Human Rights Watch a interviewé 87 personnes, parmi lesquelles des victimes, des responsables gouvernementaux, des policiers, des hommes politiques et des activistes. Malgré une forte réaction initiale du gouvernement, la police n’a pas mené d’enquêtes adéquates sur les attaques, selon les conclusions de Human Rights Watch. Selon les apparences, celles-ci ont été organisées. Dans certains cas, les agresseurs ont extorqué de l’argent et des téléphones portables à leurs victimes, mais le vol ne semblait pas être leur motivation principale.
Une femme qui a survécu à une attaque dans le quartier de Makutano, dans la ville de Bungoma, a déclaré : « Pendant que l’un d’entre eux me frappait, deux membres du gang sont allés chercher mon mari. Ils se sont mis à le frapper. Après un moment, j’ai vu mon mari étendu au sol. Mes enfants m’ont raconté plus tard qu’ils ont vu l’un des membres du gang attraper une hache et l’abattre sur leur père jusqu’à le tuer. »
Dans certains cas les agresseurs ont dit à leurs victimes qu’elles avaient « mal voté », ce qui laisse croire à un mobile politique. Cependant, les victimes ont témoigné avoir soutenu différents partis aux élections, et on ne sait encore que peu de chose sur les liens possibles avec le monde politique. Certaines des personnes interviewées ont affirmé que des patrons d’entreprises locales ainsi que des personnalités politiques auraient appuyé les gangs qui ont commis les attaques.
Le gouvernement kényan a promulgué en 2010 une Loi sur la prévention des crimes organisés, destinée à fournir les bases juridiques nécessaires à la police pour faire face à ces bandes armées. A Bungoma et à Busia, cependant, les policiers n’ont pas appliqué cette loi. Ils n’ont apparemment même pas recueilli les déclarations des témoins ni ne se sont déplacés sur les scènes de crime.
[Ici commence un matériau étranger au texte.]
(* ===== verification/Registration.v ===== *)
(** * Registration with the WARP service: [src/src/registration/teams.rs],
    [src/src/registration/masque.rs], and the commands of [src/src/bin/warp-socks.rs]

    HTTP exchanges are scripted, one reply per request, and the requests made are
    returned.  JSON, P-256 and X.509 are third party: classes with the round
    trips the code relies on. *)
From S2P Require Import Prelude RustStr Fs NetAddr Health Config.

(** ** HTTP *)
Inductive jval := JStr (s : bytes) | JBool (b : bool).
Record request := mk_request {
  method : string; url : bytes; headers : list (string * bytes); body : list (string * jval)
}.

(** What a request meets: [HttpFailed] when sending fails; the text of the body
    is [None] when reading it fails. *)
Inductive reply := HttpFailed (message : bytes) | Reply (status : Z) (retry_after : option bytes) (text : option bytes).
Definition is_success (status : Z) : bool := (200 <=? status) && (status <=? 299).

(** ** Teams *)
Class AccountCodec := {
  account_to_json : WgConf.WgAccount -> bytes;
  account_from_json : bytes -> option WgConf.WgAccount;
  (** the text is a JSON object with an [account] that is not null *)
  json_has_account : bytes -> bool
}.
Class AccountCodecLaws (C : AccountCodec) : Prop := {
  account_roundtrip : forall a, account_from_json (account_to_json a) = Some a
}.

Module Teams.
Import WgConf.

Definition CF_CLIENT_VERSION : bytes := str_bytes "a-6.10-2158".
Definition REGISTER_URL : bytes := str_bytes "https://api.cloudflareclient.com/v0a2158/reg".

(** Durations in nanoseconds. *)
Definition SEC : Z := 1000000000.
Definition DURATION_MAX : Z := U64_MAX * SEC + 999999999.
Definition duration_saturating_mul (d n : Z) : Z := Z.min DURATION_MAX (d * n).

Definition CHARSET : bytes := str_bytes "ABCDEFGHIJKLMNOPQRSTUVWXYZabcdefghijklmnopqrstuvwxyz0123456789".
Definition random_alnum (len : nat) (draw : nat -> Z) : bytes :=
  map (fun i => nth (Z.to_nat (gen_range 0 (zlen CHARSET - 1) (draw i))) CHARSET 0) (seq 0 len).

(** [{:0width}] of a number that is not negative. *)
Definition fmt_pad (width : nat) (z : Z) : bytes :=
  let d := fmt_dec z in repeat 48 (width - length d) ++ d.
Record clock := mk_clock { year : Z; month : Z; day : Z; hour : Z; minute : Z; second : Z }.
Definition current_tos (c : clock) : bytes :=
  fmt_pad 4 (year c) ++ str_bytes "-" ++ fmt_pad 2 (month c) ++ str_bytes "-" ++ fmt_pad 2 (day c) ++ str_bytes "T" ++
  fmt_pad 2 (hour c) ++ str_bytes ":" ++ fmt_pad 2 (minute c) ++ str_bytes ":" ++ fmt_pad 2 (second c) ++ str_bytes ".000Z".

(** [HeaderValue::to_str] *)
Definition header_to_str (v : bytes) : option bytes :=
  if forallb (fun c => ((32 <=? c) && (c <? 127)) || (c =? 9)) v then Some v else None.
Definition parse_retry_after (h : option bytes) : option Z :=
  v ← h; v ← header_to_str v; parse_uint U64_MAX (trim v).

Section teams.
Context {B : Base64} {C : AccountCodec}.
(** the X25519 public key of a secret *)
Context (public_of : bytes -> bytes).

Definition save (f : fs_faults) (rnd : Z) (a : WgAccount) (path : bytes) (s : fs) : res fs_error unit * fs :=
  write_private f rnd path (account_to_json a) s.
Definition load (path : bytes) (s : fs) : option WgAccount :=
  data ← s !! path; account_from_json data.

Record TeamsRegistrar := mk_registrar { token : bytes; account_path : bytes; retries : Z; retry_delay : Z }.
Definition new (token account_path : bytes) : TeamsRegistrar := mk_registrar token account_path 2 (2 * SEC).

(** The randomness of one registration. *)
Record keygen := mk_keygen { secret : bytes; install : nat -> Z; fcm : nat -> Z }.
Definition install_id (k : keygen) : bytes := random_alnum 22 (install k).
Definition fcm_token (k : keygen) : bytes := install_id k ++ str_bytes ":APA91b" ++ random_alnum 134 (fcm k).

(** The body of the request, serialised field by field. *)
Record TeamsRegisterRequest := mk_teams_request {
  tq_key : bytes; tq_install_id : bytes; tq_fcm_token : bytes; tq_tos : bytes; tq_model : bytes; tq_serial_number : bytes; tq_locale : bytes
}.
Definition teams_json (r : TeamsRegisterRequest) : list (string * jval) :=
  [("key", JStr (tq_key r)); ("install_id", JStr (tq_install_id r)); ("fcm_token", JStr (tq_fcm_token r)); ("tos", JStr (tq_tos r));
   ("model", JStr (tq_model r)); ("serial_number", JStr (tq_serial_number r)); ("locale", JStr (tq_locale r))]%string.

Definition register_request (raw_token : bytes) (k : keygen) (now : clock) : request :=
  mk_request "POST" REGISTER_URL
    [("User-Agent", str_bytes "okhttp/3.12.1"); ("CF-Client-Version", CF_CLIENT_VERSION);
     ("Cf-Access-Jwt-Assertion", raw_token)]%string
    (teams_json (mk_teams_request (b64_encode (public_of (secret k))) (install_id k) (fcm_token k) (current_tos now) (str_bytes "PC")
       (install_id k) (str_bytes "zh_CN"))).

(** One attempt: the clock, the reply, and how writing the account would go. *)
Record exchange := mk_exchange { now : clock; rep : reply; save_faults : fs_faults; save_rnd : Z }.

Inductive reg_error := BadToken (e : token_error) | ClientFailed | TokenExpired | BadResponse | SaveFailed (e : fs_error) | Exhausted.
Inductive event := Sent (r : request) | Slept (ns : Z).

Definition outcome (r : reply) : option Z * option Z * bytes :=
  match r with
  | Reply status retry_after text => (Some status, parse_retry_after retry_after, default [] text)
  | HttpFailed m => (None, None, m)
  end.

(** The wait before the next attempt. *)
Definition pause (c : TeamsRegistrar) (attempt : Z) (retry_after : option Z) : Z :=
  let delay := duration_saturating_mul (retry_delay c) attempt in
  match retry_after with Some ra => Z.max delay (ra * SEC) | None => delay end.

(** The loop of [register]; [None] as a result: the script is used up. *)
Fixpoint register_loop (c : TeamsRegistrar) (raw_token : bytes) (k : keygen) (attempt : Z) (xs : list exchange) (s : fs)
    : option (res reg_error WgAccount) * list event * fs :=
  match xs with
  | [] => (None, [], s)
  | x :: xs =>
      let sent := Sent (register_request raw_token k (now x)) in
      let '(status, retry_after, text) := outcome (rep x) in
      if bool_decide (status = Some 200) && json_has_account text then
        match account_from_json text with
        | None => (Some (Err BadResponse), [sent], s)
        | Some a =>
            let a := mk_account (b64_encode (secret k)) (client_id a) (peers a) (acc_v4 a) (acc_v6 a) in
            match save (save_faults x) (save_rnd x) a (account_path c) s with
            | (Ok _, s) => (Some (Ok a), [sent], s)
            | (Err e, s) => (Some (Err (SaveFailed e)), [sent], s)
            | (Panic, s) => (Some Panic, [sent], s)
            end
        end
      else if bool_decide (status = Some 401) && contains_str (str_bytes "token is expired") text then
        (Some (Err TokenExpired), [sent], s)
      else if Z.max (retries c) 1 <=? attempt then (Some (Err Exhausted), [sent], s)
      else
        let '(r, evs, s) := register_loop c raw_token k (attempt + 1) xs s in
        (r, sent :: Slept (pause c attempt retry_after) :: evs, s)
  end.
L’intensité des violences généralisées qui ont suivi les élections de décembre 2007 au Kenya a été attribuée à l’omniprésence de gangs que les politiciens pouvaient facilement engager ou financer. Les autorités kényanes se sont engagées à prendre des mesures pour mettre fin aux activités des bandes armées avant les élections de 2013, et ont promulgué la loi de 2010.
Cependant, malgré cette loi, les autorités n’ont ni enquêté ni poursuivi les gangs de façon adéquate, selon Human Rights Watch. Un rapport publié par le procureur général en août 2013 a conclu à la présence de 46 bandes armées sur le territoire national, contre 33 en 2010. Ce rapport ne mentionne pas les gangs qui ont sévi à Busia et à Bungoma.
« L’augmentation du nombre de gangs est une tendance inquiétante », a déclaré Leslie Lefkow. « Les autorités kényanes doivent de toute urgence s’attaquer au problème des violences perpétrées par des bandes armées, et elles devraient commencer par enquêter sur les attaques commises à Busia et Bungoma. »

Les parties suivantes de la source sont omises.